Exercise instructions:
Below are some records. Print exactly the lines between the one holding "Section handler." and the one holding "if negb allow then", inclusive, and nothing else.

Data for this task:
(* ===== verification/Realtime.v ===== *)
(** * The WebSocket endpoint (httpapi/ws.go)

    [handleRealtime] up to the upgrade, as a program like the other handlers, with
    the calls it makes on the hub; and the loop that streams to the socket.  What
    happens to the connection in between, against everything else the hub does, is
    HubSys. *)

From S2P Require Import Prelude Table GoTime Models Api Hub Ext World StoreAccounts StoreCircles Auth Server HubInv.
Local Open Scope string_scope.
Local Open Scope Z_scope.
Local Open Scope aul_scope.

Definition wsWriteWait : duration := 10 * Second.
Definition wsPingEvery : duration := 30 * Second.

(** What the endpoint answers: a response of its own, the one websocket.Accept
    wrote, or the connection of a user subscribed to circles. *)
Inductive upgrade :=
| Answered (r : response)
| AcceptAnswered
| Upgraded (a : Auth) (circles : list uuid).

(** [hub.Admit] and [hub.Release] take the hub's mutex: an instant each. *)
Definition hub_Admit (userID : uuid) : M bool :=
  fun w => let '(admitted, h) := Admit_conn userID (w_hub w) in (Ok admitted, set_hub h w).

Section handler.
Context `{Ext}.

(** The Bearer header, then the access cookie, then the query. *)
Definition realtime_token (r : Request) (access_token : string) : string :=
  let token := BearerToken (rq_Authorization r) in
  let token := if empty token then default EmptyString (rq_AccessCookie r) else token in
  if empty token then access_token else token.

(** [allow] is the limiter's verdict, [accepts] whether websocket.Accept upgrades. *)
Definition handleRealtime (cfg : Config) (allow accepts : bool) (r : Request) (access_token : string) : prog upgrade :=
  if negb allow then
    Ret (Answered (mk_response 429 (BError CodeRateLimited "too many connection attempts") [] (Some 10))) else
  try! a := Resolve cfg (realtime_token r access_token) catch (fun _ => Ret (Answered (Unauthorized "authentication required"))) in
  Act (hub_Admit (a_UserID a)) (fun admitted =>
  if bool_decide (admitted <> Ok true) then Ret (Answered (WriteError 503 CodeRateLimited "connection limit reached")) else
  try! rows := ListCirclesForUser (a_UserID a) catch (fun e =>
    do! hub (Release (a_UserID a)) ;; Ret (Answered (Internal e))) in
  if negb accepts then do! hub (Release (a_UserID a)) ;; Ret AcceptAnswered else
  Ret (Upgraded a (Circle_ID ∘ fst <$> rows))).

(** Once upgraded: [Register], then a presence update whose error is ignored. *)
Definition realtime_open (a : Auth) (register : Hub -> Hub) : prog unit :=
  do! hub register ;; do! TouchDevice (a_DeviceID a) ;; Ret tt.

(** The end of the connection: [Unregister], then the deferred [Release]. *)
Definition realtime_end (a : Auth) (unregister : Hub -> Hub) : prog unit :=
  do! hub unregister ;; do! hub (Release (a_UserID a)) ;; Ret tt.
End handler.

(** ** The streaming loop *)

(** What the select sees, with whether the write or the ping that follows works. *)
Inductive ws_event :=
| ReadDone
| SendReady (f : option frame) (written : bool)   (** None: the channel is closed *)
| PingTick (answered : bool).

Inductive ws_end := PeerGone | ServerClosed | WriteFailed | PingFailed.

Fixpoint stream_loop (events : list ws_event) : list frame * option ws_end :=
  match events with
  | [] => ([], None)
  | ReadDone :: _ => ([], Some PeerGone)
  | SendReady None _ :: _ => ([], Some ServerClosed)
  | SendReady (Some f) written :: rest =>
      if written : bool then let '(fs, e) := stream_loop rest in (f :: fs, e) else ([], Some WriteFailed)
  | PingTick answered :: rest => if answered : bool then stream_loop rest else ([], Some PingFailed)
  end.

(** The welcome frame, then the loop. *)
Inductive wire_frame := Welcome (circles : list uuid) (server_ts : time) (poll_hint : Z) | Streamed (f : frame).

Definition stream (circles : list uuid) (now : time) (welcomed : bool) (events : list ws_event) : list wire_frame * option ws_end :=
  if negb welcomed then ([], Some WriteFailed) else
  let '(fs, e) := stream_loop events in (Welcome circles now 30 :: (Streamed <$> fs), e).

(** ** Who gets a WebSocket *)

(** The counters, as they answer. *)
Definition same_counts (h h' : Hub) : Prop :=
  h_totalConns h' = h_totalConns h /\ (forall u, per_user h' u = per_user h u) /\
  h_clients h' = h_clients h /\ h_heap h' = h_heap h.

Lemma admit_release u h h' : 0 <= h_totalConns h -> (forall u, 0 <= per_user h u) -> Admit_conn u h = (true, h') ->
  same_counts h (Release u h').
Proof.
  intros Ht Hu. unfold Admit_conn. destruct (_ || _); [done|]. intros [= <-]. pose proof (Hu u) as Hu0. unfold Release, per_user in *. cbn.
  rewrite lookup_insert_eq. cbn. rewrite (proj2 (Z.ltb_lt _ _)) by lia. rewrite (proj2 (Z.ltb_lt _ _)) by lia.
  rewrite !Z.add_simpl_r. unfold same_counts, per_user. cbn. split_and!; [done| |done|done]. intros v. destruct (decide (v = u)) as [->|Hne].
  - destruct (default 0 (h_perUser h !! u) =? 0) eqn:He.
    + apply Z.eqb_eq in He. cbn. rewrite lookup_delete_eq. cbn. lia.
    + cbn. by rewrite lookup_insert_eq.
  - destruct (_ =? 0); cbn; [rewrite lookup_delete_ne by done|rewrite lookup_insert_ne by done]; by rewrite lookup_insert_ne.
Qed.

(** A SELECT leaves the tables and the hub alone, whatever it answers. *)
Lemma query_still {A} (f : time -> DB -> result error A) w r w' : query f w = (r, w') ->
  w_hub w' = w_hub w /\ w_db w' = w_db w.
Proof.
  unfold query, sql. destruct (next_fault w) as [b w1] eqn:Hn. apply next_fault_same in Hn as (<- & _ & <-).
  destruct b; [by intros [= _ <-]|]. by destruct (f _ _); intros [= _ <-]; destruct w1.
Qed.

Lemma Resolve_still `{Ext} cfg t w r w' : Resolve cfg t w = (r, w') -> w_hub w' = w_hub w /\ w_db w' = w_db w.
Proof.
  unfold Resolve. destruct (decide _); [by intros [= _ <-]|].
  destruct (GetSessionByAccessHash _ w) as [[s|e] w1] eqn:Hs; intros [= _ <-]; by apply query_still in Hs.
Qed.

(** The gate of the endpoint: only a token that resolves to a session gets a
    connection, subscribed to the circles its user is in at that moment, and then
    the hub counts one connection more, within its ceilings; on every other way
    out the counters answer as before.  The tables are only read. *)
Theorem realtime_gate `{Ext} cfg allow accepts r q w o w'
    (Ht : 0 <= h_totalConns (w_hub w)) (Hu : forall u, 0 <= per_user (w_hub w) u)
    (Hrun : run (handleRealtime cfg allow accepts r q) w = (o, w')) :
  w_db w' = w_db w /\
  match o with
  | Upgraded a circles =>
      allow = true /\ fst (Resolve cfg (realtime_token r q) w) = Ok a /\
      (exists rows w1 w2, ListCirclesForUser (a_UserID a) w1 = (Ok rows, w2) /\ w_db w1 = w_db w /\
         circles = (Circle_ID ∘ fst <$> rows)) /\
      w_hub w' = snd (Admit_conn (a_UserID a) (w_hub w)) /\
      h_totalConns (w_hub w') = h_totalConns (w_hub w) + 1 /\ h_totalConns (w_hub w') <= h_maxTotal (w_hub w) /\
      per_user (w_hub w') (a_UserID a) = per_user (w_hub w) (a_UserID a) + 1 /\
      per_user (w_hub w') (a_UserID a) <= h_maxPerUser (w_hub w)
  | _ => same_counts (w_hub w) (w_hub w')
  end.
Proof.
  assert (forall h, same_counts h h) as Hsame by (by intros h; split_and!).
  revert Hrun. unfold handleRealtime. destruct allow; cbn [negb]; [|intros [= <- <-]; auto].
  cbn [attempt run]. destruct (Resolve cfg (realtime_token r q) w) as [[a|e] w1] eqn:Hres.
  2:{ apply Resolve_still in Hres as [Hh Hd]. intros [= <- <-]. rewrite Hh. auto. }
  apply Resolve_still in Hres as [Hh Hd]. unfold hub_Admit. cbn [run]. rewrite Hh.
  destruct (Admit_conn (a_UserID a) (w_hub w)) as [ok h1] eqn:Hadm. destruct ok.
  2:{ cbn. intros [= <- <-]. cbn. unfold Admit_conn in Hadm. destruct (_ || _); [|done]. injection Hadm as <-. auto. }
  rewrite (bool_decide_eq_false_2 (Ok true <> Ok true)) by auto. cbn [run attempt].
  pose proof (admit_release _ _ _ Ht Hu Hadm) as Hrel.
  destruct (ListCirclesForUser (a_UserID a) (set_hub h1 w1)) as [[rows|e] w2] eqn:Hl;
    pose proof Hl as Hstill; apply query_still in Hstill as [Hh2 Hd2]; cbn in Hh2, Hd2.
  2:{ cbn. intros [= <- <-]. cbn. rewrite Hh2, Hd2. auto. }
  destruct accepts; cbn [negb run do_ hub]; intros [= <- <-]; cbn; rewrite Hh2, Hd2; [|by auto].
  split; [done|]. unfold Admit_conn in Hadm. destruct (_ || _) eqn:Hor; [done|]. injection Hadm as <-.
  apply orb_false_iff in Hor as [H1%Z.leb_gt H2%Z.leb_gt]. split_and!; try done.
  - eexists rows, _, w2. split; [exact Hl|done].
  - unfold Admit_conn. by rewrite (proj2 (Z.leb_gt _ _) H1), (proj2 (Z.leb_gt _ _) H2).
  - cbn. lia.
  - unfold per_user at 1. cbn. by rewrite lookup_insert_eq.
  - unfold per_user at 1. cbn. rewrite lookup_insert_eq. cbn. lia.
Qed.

Answer space:
Section handler.
Context `{Ext}.

(** The Bearer header, then the access cookie, then the query. *)
Definition realtime_token (r : Request) (access_token : string) : string :=
  let token := BearerToken (rq_Authorization r) in
  let token := if empty token then default EmptyString (rq_AccessCookie r) else token in
  if empty token then access_token else token.

(** [allow] is the limiter's verdict, [accepts] whether websocket.Accept upgrades. *)
Definition handleRealtime (cfg : Config) (allow accepts : bool) (r : Request) (access_token : string) : prog upgrade :=
  if negb allow then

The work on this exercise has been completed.